FIGURE 1.

FasL-mediated apoptosis was reduced in PBLs expressing intracellular Tat101. A, resting PBLs were transiently transfected with pCMV-Tat72 or pCMV-Tat101 expression vectors or with pcDNA3 as negative control. pEYFP-C1 was used as control of transfection efficiency. PBLs were maintained for 3 days without stimulus, and then were treated with FasL for 18 h. Viability was measured by chemiluminescence. The bar diagram represents the media of three independent experiments, and lines on top of the bars correspond to the mean ± S.E. Two-way ANOVA with Bonferroni pos-test analysis was performed for statistical analysis; ** indicates p < 0.01. B, Tat expression and nuclear localization were confirmed by immunofluorescence. DAPI was used for nuclear staining.

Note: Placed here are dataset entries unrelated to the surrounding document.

(** When the loop stops before the cap, its last round changed
    nothing. *)
Lemma propagate_fixed (n : nat) (m : JsMap.t (list string)) :
  iterationsRun n calls m < n ->
  fst (propagateRound calls (propagate n calls m)) = propagate n calls m.
Proof.
  revert m. induction n as [| n IH]; intros m; cbn; [lia |].
  destruct (propagateRound calls m) as [next changed] eqn:E.
  destruct changed.
  - intros H. apply IH. lia.
  - intros _.
    assert (Hfix : fst (propagateRound calls m) = m)
      by (apply propagateRound_unchanged; now rewrite E).
    rewrite E in Hfix. cbn in Hfix. subst next. now rewrite E.
Qed.

Lemma fixed_closed (m : JsMap.t (list string)) (setter : string) :
  fst (propagateRound calls m) = m ->
  forall n f g, callChain calls n f g ->
    In setter (getOrEmpty m g) -> In setter (getOrEmpty m f).
Proof.
  intros Hfix n f g Hchain. induction Hchain as [f | n f g h Hedge _ IH];
    intros H; [exact H |].
  rewrite <- Hfix. apply (propagateRound_edge calls m f g setter Hedge).
  now apply IH.
Qed.

End Soundness.

Lemma functionBodies_NoDup (ast : node) :
  NoDup (JsMap.keys (functionBodiesOf ast)).
Proof.
  unfold functionBodiesOf.
  apply (fold_left_invariant collectFunctionBody
           (fun m => NoDup (JsMap.keys m))); [constructor |].
  intros m s _ Hm. unfold collectFunctionBody.
  repeat first [ exact Hm | apply JsMap_set_keys; exact Hm
               | split_match ].
Qed.

Lemma direct_entries (ast : node) (stateInfo : JsMap.t string)
  (g setter : string) :
  In setter (getOrEmpty (directSetters ast stateInfo) g) ->
  In setter (JsMap.values stateInfo) /\
  exists body, In (g, body) (functionBodiesOf ast) /\
               In setter (namesCalledIn (newSet (JsMap.values stateInfo)) body).
Proof.
  intros H. apply getOrEmpty_In_entry in H. destruct H as [cs [Hentry Hs]].
  unfold directSetters in Hentry.
  destruct (proj2 (callTable_keys _ _) g cs Hentry) as [_ [body [Hb ->]]].
  split.
  - apply namesCalledIn_names in Hs. exact (proj1 (newSet_In _ _) Hs).
  - now exists body.
Qed.

(** X13.  Every setter that [buildLocalFunctionSetterMap] lists for a
    function is a setter of [stateInfo] that some function reached
    from it by a chain of local calls calls directly.  Every entry of
    the result has a non-empty list and a function of the file as key,
    no key occurs twice, and without state the result is empty. *)
Theorem local_setter_map_sound :
  forall (ast : node) (stateInfo : JsMap.t string),
    let calls := localCalls ast in
    let direct := directSetters ast stateInfo in
    let result := buildLocalFunctionSetterMap ast stateInfo in
    (forall f setter, In setter (getOrEmpty result f) ->
       In setter (JsMap.values stateInfo) /\
       exists n g, callChain calls n f g /\
                   In setter (getOrEmpty direct g)) /\
    (forall f setters, In (f, setters) result ->
       setters <> [] /\ In f (JsMap.keys (functionBodiesOf ast))) /\
    NoDup (JsMap.keys result) /\
    (stateInfo = [] -> result = []).
Proof.
  intros ast stateInfo calls direct result.
  assert (Hcalls : NoDup (JsMap.keys calls))
    by (apply callTable_keys).
  assert (Hdirect : NoDup (JsMap.keys direct))
    by (apply callTable_keys).
  assert (Hres : result = propagate maxIterations calls direct)
    by reflexivity.
  assert (Hsound : forall f setter, In setter (getOrEmpty result f) ->
             In setter (JsMap.values stateInfo) /\
             exists n g, callChain calls n f g /\
                         In setter (getOrEmpty direct g)).
  { intros f setter H. rewrite Hres in H.
    destruct (propagate_sound calls direct Hcalls _ _ _ H)
      as [n [g [Hchain Hd]]].
    split; [exact (proj1 (direct_entries ast stateInfo g setter Hd)) |].
    now exists n, g. }
  assert (Hkeys : forall (table : JsMap.t (list string)) names f,
             table = callTable names (functionBodiesOf ast) ->
             In f (JsMap.keys table) ->
             In f (JsMap.keys (functionBodiesOf ast))).
  { intros table names f -> Hf. apply in_map_iff in Hf.
    destruct Hf as [[f' cs] [Hf Hin]]. cbn in Hf. subst f'.
    destruct (proj2 (callTable_keys _ _) f cs Hin) as [_ [body [Hb _]]].
    now apply (In_keys _ f body). }
  assert (Hshape : forall f setters, In (f, setters) result ->
             setters <> [] /\ In f (JsMap.keys (functionBodiesOf ast))).
  { intros f setters H. rewrite Hres in H.
    apply propagate_shaped in H.
    - destruct H as [Hne [Hk | Hk]]; (split; [exact Hne |]).
      + now apply (Hkeys direct (newSet (JsMap.values stateInfo))).
      + now apply (Hkeys calls (JsMap.keys (functionBodiesOf ast))).
    - intros f' cs Hin. exact (proj1 (proj2 (callTable_keys _ _) f' cs Hin)). }
  assert (Hnd : NoDup (JsMap.keys result))
    by (rewrite Hres; now apply propagate_NoDup).
  split; [exact Hsound |]. split; [exact Hshape |]. split; [exact Hnd |].
  intros ->. destruct result as [| [f setters] rest] eqn:E; [reflexivity |].
  exfalso.
  destruct (Hshape f setters (or_introl eq_refl)) as [Hne _].
  destruct setters as [| x setters]; [now apply Hne |].
  assert (Hx : In x (getOrEmpty ((f, x :: setters) :: rest) f)).
  { unfold getOrEmpty. cbn. rewrite String.eqb_refl. now left. }
  destruct (Hsound f x Hx) as [[] _].
Qed.

(** X14.  When the propagation loop of
    [buildLocalFunctionSetterMap] ends before its iteration limit, the
    setters listed for a function are exactly the setters called
    directly by the functions reachable from it through local
    calls. *)
Theorem local_setter_map_exact_when_loop_settles :
  forall (ast : node) (stateInfo : JsMap.t string),
    let calls := localCalls ast in
    let direct := directSetters ast stateInfo in
    let result := buildLocalFunctionSetterMap ast stateInfo in
    iterationsRun maxIterations calls direct < maxIterations ->
    forall f setter,
      In setter (getOrEmpty result f) <->
      exists n g, callChain calls n f g /\ In setter (getOrEmpty direct g).
Proof.
  intros ast stateInfo calls direct result Hsettled f setter.
  assert (Hres : result = propagate maxIterations calls direct)
    by reflexivity.
  split.
  - intros H. rewrite Hres in H.
    apply (propagate_sound calls direct) in H; [exact H |].
    apply callTable_keys.
  - intros [n [g [Hchain Hd]]]. rewrite Hres.
    apply (fixed_closed calls _ setter
             (propagate_fixed calls maxIterations direct Hsettled) n f g
             Hchain).
    now apply propagate_mono.
Qed.

Lemma local_setter_map_exact_witness :
  iterationsRun maxIterations (localCalls Samples.mutualProgram)
    (directSetters Samples.mutualProgram Samples.xState) < maxIterations /\
  In "setX" (getOrEmpty (buildLocalFunctionSetterMap Samples.mutualProgram
                           Samples.xState) "A").
Proof.
  assert (H : iterationsRun maxIterations (localCalls Samples.mutualProgram)
                (directSetters Samples.mutualProgram Samples.xState)
              < maxIterations).
  { apply Nat.ltb_lt. vm_compute. reflexivity. }
  split; [exact H |].
  apply (proj2 (local_setter_map_exact_when_loop_settles
                  Samples.mutualProgram Samples.xState H "A" "setX")).
  exists 1, "B". split.
  - apply (chain_cons _ 0 "A" "B" "B"); [| constructor].
    vm_compute. now left.
  - vm_compute. now left.
Defined.

(** ** Ignore comments *)

Lemma string_app_assoc (a b c : string) :
  ((a ++ b) ++ c = a ++ (b ++ c))%string.
Proof. induction a as [| x a IH]; cbn; [reflexivity | now rewrite IH]. Qed.

Lemma string_app_nil_r (a : string) : (a ++ EmptyString = a)%string.
Proof. induction a as [| x a IH]; cbn; [reflexivity | now rewrite IH]. Qed.

Lemma afterPrefix_app (p s : string) : afterPrefix p (p ++ s) = Some s.
Proof.
  induction p as [| a p IH]; cbn; [now destruct s |].
  now rewrite Ascii.eqb_refl.
Qed.

Lemma afterPrefix_Some (p s r : string) :
  afterPrefix p s = Some r -> s = (p ++ r)%string.
Proof.
  revert s. induction p as [| a p IH]; intros s; cbn.
  - destruct s; intros [= <-]; reflexivity.
  - destruct s as [| b s]; [discriminate |].
    destruct (Ascii.eqb a b) eqn:E; [| discriminate].
    apply Ascii.eqb_eq in E. subst b. intros H. now rewrite (IH s H).
Qed.

Lemma skipWhiteSpace_split (s : string) :
  exists ws, s = (ws ++ skipWhiteSpace s)%string /\ allWhiteSpace ws = true.
Proof.
  induction s as [| c s IH]; cbn.
  - now exists EmptyString.
  - destruct (isWhiteSpace c) eqn:E.
    + destruct IH as [ws [Hs Hws]]. exists (String c ws). cbn.
      rewrite E, Hws. split; [now rewrite <- Hs | reflexivity].
    + now exists EmptyString.
Qed.

Lemma skipWhiteSpace_app (ws t : string) :
  allWhiteSpace ws = true -> startsBlack t = true ->
  skipWhiteSpace (ws ++ t) = t.
Proof.
  intros Hws Ht. induction ws as [| c ws IH]; cbn.
  - destruct t as [| c t]; [reflexivity |]. cbn in Ht |- *.
    now destruct (isWhiteSpace c).
  - cbn in Hws. apply andb_true_iff in Hws. destruct Hws as [Hc Hws].
    rewrite Hc. now apply IH.
Qed.

Lemma matchesSomewhere_spec (matchAt : string -> bool) (s : string) :
  matchesSomewhere matchAt s = true <->
  exists pre post, s = (pre ++ post)%string /\ matchAt post = true.
Proof.
  induction s as [| c s IH]; cbn.
  - rewrite orb_false_r. split.
    + intros H. now exists EmptyString, EmptyString.
    + intros [pre [post [Hs H]]].
      destruct pre; [| discriminate]. cbn in Hs. now subst post.
  - rewrite orb_true_iff, IH. split.
    + intros [H | [pre [post [Hs H]]]].
      * now exists EmptyString, (String c s).
      * exists (String c pre), post. cbn. now rewrite Hs.
    + intros [pre [post [Hs H]]]. destruct pre as [| a pre]; cbn in Hs.
      * left. now subst post.
      * right. injection Hs as _ Hs. now exists pre, post.
Qed.

Lemma lineCommentAt_spec (word s : string) :
  startsBlack word = true -> word <> EmptyString ->
  (lineCommentAt word s = true <->
   exists ws post,
     s = ("//" ++ ws ++ word ++ post)%string /\
     allWhiteSpace ws = true /\ wordEndsHere post = true).
Proof.
  intros Hblack Hne. unfold lineCommentAt. split.
  - destruct (afterPrefix "//" s) as [r |] eqn:E1; [| discriminate].
    destruct (afterPrefix word (skipWhiteSpace r)) as [r' |] eqn:E2;
      [| discriminate].
    intros Hend. apply afterPrefix_Some in E1, E2.
    destruct (skipWhiteSpace_split r) as [ws [Hr Hws]].
    exists ws, r'. split; [| now split].
    rewrite E1, Hr, E2. reflexivity.
  - intros [ws [post [-> [Hws Hend]]]].
    rewrite afterPrefix_app.
    rewrite skipWhiteSpace_app; [| exact Hws |].
    + now rewrite afterPrefix_app.
    + destruct word as [| c w]; [contradiction | exact Hblack].
Qed.

Lemma blockCommentAt_spec (word s : string) :
  startsBlack word = true -> word <> EmptyString ->
  (blockCommentAt word s = true <->
   exists ws ws' post,
     s = ("/*" ++ ws ++ word ++ ws' ++ "*/" ++ post)%string /\
     allWhiteSpace ws = true /\ allWhiteSpace ws' = true).
Proof.
  intros Hblack Hne. unfold blockCommentAt. split.
  - destruct (afterPrefix "/*" s) as [r |] eqn:E1; [| discriminate].
    destruct (afterPrefix word (skipWhiteSpace r)) as [r' |] eqn:E2;
      [| discriminate].
    destruct (afterPrefix "*/" (skipWhiteSpace r')) as [r'' |] eqn:E3;
      [| discriminate].
    intros _. apply afterPrefix_Some in E1, E2, E3.
    destruct (skipWhiteSpace_split r) as [ws [Hr Hws]].
    destruct (skipWhiteSpace_split r') as [ws' [Hr' Hws']].
    exists ws, ws', r''. split; [| now split].
    rewrite E1, Hr, E2, Hr', E3. reflexivity.
  - intros [ws [ws' [post [-> [Hws Hws']]]]].
    rewrite afterPrefix_app.
    rewrite skipWhiteSpace_app; [| exact Hws |].
    + rewrite afterPrefix_app.
      rewrite skipWhiteSpace_app; [| exact Hws' | reflexivity].
      now rewrite afterPrefix_app.
    + destruct word as [| c w]; [contradiction | exact Hblack].
Qed.

Lemma splitOn_head (sep : ascii) (s : string) :
  exists first others post,
    splitOn sep s = first :: others /\ s = (first ++ post)%string.
Proof.
  induction s as [| c s IH]; cbn.
  - now exists EmptyString, [], EmptyString.
  - destruct (Ascii.eqb c sep).
    + now exists EmptyString, (splitOn sep s), (String c s).
    + destruct IH as [first [others [post [-> Hs]]]].
      exists (String c first), others, post. split; [reflexivity |].
      cbn. now rewrite <- Hs.
Qed.

Lemma splitOn_substring (sep : ascii) (s line : string) :
  In line (splitOn sep s) ->
  exists pre post, s = (pre ++ line ++ post)%string.
Proof.
  revert line. induction s as [| c s IH]; intros line; cbn.
  - intros [<- | []]. now exists EmptyString, EmptyString.
  - destruct (Ascii.eqb c sep).
    + intros [<- | H].
      * now exists EmptyString, (String c s).
      * destruct (IH line H) as [pre [post Hs]].
        exists (String c pre), post. cbn. now rewrite <- Hs.
    + destruct (splitOn_head sep s) as [first [others [post [E Hs]]]].
      rewrite E in IH |- *. intros [<- | H].
      * exists EmptyString, post. cbn. now rewrite <- Hs.
      * destruct (IH line (or_intror H)) as [pre [post' Hs']].
        exists (String c pre), post'. cbn. now rewrite <- Hs'.
Qed.

Lemma splitOn_length (sep : ascii) (s : string) :
  1 <= length (splitOn sep s).
Proof.
  destruct (splitOn_head sep s) as [first [others [post [-> _]]]]. cbn. lia.
Qed.

(** The marker of the next-line comment starts with the marker of the
    same-line comment, and a hyphen ends a word. *)
Lemma nextLine_lineComment (s : string) :
  lineCommentAt "rld-ignore-next-line" s = true ->
  lineCommentAt "rld-ignore" s = true.
Proof.
  intros H.
  apply (lineCommentAt_spec "rld-ignore-next-line") in H;
    [| reflexivity | discriminate].
  destruct H as [ws [post [-> [Hws _]]]].
  apply (lineCommentAt_spec "rld-ignore"); [reflexivity | discriminate |].
  exists ws, ("-next-line" ++ post)%string. split; [| now split].
  reflexivity.
Qed.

C, resting PBLs were transiently transfected with pCMV-Tat72 or pCMV-Tat101 expression vectors or with pcDNA3 as negative control. pEYFP-C1 was used as control of transfection efficiency. PBLs were maintained for 3 days without stimulus and then were treated with FasL for 18 h. Cells were stained with a monoclonal antibody against CD4 conjugated with PE and then with PI. Signals corresponding to EYFP, PE, and PI were analyzed by flow cytometry in FL1, FL2, and FL3 channels, respectively. SSC/FSC dot plot was used to select living (PI⁻) cells (region R1) as follows: red events correspond to PI⁻, living cells; magenta events correspond to PI⁺, dead cells; black events correspond to cellular debris. The numbers in the PI⁻/EYFP⁺/CD4⁺ dot plots show the percentage of CD4⁺/EYFP⁺ cells within the PI⁻ region (region R3). The bar diagram represents the media of three independent experiments, and the lines on top of the bars correspond to the mean ± S.D.